Dataset entries
____
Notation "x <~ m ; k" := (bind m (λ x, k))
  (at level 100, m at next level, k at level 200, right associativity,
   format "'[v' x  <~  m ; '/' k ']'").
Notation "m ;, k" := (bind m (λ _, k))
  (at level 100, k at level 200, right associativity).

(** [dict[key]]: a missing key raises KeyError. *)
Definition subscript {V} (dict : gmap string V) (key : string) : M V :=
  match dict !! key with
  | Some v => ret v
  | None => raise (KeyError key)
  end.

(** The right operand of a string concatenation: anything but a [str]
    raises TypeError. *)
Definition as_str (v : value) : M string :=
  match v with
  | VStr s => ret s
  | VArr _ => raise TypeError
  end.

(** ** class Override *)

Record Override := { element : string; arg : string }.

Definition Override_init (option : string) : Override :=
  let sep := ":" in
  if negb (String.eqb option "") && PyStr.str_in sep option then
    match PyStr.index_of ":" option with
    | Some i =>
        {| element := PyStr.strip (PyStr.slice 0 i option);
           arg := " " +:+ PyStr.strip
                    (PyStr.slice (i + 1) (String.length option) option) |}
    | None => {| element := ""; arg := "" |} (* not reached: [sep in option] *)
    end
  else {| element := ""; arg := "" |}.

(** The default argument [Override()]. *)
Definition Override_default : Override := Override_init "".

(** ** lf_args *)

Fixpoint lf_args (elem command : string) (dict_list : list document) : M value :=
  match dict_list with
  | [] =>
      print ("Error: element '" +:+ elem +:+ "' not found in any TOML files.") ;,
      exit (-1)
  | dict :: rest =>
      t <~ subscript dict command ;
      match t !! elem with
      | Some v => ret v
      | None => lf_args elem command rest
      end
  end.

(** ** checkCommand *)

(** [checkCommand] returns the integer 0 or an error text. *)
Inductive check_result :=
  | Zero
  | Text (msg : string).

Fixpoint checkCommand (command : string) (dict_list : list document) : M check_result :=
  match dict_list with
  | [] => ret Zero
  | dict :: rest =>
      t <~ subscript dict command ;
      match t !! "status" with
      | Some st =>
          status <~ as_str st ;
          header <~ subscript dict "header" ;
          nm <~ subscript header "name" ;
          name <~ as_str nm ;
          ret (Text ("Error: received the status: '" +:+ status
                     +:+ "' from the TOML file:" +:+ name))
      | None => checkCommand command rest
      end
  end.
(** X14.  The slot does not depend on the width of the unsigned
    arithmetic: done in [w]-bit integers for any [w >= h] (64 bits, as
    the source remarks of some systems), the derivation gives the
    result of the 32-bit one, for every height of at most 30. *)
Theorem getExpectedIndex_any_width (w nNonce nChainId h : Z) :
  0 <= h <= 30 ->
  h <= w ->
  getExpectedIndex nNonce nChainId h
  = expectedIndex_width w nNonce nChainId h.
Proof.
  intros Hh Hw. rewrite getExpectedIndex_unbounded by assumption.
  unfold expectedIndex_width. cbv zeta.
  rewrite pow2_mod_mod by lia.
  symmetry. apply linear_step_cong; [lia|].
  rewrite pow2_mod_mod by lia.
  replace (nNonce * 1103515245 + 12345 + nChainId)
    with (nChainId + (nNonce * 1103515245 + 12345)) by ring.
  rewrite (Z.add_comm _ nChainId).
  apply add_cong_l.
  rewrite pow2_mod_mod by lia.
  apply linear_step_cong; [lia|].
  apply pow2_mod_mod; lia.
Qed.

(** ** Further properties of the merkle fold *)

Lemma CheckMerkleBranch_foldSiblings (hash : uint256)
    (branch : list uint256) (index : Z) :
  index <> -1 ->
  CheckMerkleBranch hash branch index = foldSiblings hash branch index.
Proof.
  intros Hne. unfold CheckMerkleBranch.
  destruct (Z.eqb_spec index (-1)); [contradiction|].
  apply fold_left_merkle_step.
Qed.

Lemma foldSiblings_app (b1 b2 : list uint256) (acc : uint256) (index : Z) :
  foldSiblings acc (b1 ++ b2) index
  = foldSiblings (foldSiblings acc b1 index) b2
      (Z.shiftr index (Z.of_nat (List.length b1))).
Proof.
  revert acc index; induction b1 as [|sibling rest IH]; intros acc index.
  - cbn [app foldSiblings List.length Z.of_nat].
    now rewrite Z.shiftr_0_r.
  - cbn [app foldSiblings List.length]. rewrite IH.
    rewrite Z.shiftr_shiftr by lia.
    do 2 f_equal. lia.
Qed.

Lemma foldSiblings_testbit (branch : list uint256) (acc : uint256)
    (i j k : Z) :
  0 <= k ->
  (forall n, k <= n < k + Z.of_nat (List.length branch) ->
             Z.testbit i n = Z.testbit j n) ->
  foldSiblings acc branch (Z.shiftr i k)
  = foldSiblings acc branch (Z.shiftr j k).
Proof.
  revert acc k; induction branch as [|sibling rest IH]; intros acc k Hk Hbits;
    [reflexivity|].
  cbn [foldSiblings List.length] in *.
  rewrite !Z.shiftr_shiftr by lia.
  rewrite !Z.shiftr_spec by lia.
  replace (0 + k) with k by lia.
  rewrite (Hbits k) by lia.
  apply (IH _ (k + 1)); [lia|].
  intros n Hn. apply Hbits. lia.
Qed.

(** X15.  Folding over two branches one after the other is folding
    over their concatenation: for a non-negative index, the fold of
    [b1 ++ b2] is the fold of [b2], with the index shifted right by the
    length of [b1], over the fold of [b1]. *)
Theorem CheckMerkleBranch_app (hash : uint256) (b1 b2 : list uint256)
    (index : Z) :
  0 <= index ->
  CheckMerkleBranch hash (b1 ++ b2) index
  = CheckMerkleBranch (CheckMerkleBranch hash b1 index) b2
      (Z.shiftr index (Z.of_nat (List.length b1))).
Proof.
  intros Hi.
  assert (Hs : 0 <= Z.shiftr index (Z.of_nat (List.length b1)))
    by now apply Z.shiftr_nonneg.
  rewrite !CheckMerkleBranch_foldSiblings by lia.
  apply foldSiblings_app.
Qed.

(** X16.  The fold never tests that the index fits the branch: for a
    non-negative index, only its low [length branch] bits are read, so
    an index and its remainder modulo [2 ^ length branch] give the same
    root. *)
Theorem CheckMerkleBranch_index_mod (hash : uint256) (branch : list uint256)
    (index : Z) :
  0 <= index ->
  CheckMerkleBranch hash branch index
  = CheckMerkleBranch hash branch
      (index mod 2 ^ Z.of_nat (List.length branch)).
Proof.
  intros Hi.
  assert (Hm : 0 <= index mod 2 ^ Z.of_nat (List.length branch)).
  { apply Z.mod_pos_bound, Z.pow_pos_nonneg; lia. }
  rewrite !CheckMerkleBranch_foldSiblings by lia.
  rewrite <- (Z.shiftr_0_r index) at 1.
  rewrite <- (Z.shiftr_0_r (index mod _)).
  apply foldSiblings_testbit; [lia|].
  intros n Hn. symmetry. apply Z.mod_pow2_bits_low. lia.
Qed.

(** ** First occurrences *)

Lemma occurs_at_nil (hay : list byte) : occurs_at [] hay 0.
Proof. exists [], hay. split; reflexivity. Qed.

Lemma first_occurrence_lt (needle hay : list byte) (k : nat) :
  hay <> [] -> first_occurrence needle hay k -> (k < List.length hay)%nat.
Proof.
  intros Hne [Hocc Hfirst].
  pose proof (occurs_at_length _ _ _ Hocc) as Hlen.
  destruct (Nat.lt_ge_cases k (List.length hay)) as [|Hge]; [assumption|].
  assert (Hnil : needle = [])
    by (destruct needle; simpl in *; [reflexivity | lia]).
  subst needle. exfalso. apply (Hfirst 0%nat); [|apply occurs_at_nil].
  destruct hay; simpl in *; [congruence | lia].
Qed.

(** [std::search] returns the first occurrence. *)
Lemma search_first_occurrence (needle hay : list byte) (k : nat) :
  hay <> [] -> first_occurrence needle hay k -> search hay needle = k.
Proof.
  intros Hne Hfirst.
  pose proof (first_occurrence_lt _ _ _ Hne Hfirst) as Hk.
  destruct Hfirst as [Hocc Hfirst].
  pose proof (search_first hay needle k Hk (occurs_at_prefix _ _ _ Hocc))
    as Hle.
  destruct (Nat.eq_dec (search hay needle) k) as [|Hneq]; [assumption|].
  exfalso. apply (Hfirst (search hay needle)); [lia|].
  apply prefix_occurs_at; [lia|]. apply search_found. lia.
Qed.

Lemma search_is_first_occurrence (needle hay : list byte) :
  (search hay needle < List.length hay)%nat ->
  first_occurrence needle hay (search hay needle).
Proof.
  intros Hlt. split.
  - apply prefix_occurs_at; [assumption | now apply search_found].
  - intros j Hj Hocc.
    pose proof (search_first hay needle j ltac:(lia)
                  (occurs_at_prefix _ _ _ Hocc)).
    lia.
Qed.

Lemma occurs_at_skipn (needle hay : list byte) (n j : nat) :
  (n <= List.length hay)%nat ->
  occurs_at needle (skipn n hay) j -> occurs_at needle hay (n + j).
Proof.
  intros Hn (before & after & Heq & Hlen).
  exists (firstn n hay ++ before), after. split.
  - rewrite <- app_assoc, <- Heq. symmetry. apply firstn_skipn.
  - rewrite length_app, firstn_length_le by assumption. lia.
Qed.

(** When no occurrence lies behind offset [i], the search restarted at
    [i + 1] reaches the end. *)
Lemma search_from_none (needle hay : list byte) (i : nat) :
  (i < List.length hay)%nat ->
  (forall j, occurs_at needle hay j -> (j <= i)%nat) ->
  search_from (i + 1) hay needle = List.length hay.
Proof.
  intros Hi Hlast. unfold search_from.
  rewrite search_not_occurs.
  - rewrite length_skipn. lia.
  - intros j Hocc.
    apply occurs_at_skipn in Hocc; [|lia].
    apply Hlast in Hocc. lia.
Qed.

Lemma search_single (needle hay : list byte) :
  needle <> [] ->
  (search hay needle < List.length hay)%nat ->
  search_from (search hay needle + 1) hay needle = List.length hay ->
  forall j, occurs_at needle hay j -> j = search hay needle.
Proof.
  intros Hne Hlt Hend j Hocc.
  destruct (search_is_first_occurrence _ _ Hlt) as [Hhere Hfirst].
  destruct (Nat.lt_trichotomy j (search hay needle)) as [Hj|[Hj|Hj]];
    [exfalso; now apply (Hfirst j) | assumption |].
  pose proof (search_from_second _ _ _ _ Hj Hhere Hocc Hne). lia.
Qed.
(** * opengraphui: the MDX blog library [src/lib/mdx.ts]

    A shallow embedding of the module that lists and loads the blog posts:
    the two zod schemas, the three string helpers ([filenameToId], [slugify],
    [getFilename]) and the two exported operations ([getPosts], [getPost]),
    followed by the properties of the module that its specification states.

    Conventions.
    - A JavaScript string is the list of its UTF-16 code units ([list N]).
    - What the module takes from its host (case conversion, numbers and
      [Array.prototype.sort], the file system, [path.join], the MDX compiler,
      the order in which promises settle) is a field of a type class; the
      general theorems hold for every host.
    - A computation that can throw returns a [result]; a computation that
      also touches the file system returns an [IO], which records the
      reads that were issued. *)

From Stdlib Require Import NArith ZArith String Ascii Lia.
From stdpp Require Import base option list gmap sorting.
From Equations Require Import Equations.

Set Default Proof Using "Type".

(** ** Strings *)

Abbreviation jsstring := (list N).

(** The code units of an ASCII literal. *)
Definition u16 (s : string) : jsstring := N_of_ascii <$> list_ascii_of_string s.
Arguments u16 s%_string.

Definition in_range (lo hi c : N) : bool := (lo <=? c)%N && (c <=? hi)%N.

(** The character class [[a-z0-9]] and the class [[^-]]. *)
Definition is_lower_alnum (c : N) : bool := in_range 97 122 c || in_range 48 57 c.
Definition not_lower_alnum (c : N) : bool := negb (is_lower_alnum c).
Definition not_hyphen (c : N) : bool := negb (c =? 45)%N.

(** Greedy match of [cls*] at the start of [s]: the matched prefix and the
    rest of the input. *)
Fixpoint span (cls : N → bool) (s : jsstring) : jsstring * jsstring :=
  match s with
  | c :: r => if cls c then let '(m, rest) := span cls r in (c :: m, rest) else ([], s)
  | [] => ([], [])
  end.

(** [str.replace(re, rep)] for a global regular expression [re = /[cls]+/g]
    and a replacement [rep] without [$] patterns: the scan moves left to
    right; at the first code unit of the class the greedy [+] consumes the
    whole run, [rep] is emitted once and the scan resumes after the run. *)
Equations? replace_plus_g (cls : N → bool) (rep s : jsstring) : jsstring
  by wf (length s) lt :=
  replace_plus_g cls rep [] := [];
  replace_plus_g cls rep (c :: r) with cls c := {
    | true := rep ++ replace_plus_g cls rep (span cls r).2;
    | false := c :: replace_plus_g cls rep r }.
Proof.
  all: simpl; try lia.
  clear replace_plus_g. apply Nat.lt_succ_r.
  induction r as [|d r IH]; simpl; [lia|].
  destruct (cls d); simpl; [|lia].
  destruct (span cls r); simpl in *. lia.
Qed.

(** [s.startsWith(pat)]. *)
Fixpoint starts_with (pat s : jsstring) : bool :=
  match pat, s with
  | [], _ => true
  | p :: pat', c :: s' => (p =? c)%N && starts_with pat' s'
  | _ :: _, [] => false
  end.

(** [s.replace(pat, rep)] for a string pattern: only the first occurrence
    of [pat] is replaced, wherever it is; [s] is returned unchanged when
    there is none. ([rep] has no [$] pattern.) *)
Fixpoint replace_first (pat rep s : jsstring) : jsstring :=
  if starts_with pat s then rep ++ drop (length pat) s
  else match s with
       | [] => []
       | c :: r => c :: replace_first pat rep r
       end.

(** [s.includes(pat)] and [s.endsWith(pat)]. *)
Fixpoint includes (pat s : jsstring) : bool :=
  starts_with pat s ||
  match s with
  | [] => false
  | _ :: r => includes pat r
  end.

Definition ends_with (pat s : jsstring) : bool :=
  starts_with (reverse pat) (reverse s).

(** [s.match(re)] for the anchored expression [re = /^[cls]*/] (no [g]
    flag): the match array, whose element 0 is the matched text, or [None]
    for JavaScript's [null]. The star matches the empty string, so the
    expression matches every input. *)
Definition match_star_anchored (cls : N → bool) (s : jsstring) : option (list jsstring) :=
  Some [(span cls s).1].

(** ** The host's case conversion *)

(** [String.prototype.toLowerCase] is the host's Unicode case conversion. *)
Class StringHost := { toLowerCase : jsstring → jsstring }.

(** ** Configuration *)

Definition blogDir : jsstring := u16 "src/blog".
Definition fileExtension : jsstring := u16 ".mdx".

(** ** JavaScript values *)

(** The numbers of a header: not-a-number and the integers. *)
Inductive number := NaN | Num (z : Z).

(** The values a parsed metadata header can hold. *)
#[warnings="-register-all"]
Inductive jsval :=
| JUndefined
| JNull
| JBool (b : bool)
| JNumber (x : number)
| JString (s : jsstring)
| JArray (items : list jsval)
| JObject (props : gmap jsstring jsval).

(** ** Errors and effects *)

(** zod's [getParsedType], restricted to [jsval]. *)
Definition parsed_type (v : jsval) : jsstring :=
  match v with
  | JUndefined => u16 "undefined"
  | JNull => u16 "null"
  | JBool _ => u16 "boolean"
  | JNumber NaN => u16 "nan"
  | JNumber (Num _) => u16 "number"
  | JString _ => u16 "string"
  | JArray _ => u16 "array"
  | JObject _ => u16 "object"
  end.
____
ACTION ITEM:
For the lines above, output exactly those from the line containing "[b1 ++ b2] is" through the line containing "CheckMerkleBranch hash (b1 ++ b2) index", and skip the others.

SOLUTION TO THIS EXERCISE:
    [b1 ++ b2] is the fold of [b2], with the index shifted right by the
    length of [b1], over the fold of [b1]. *)
Theorem CheckMerkleBranch_app (hash : uint256) (b1 b2 : list uint256)
    (index : Z) :
  0 <= index ->
  CheckMerkleBranch hash (b1 ++ b2) index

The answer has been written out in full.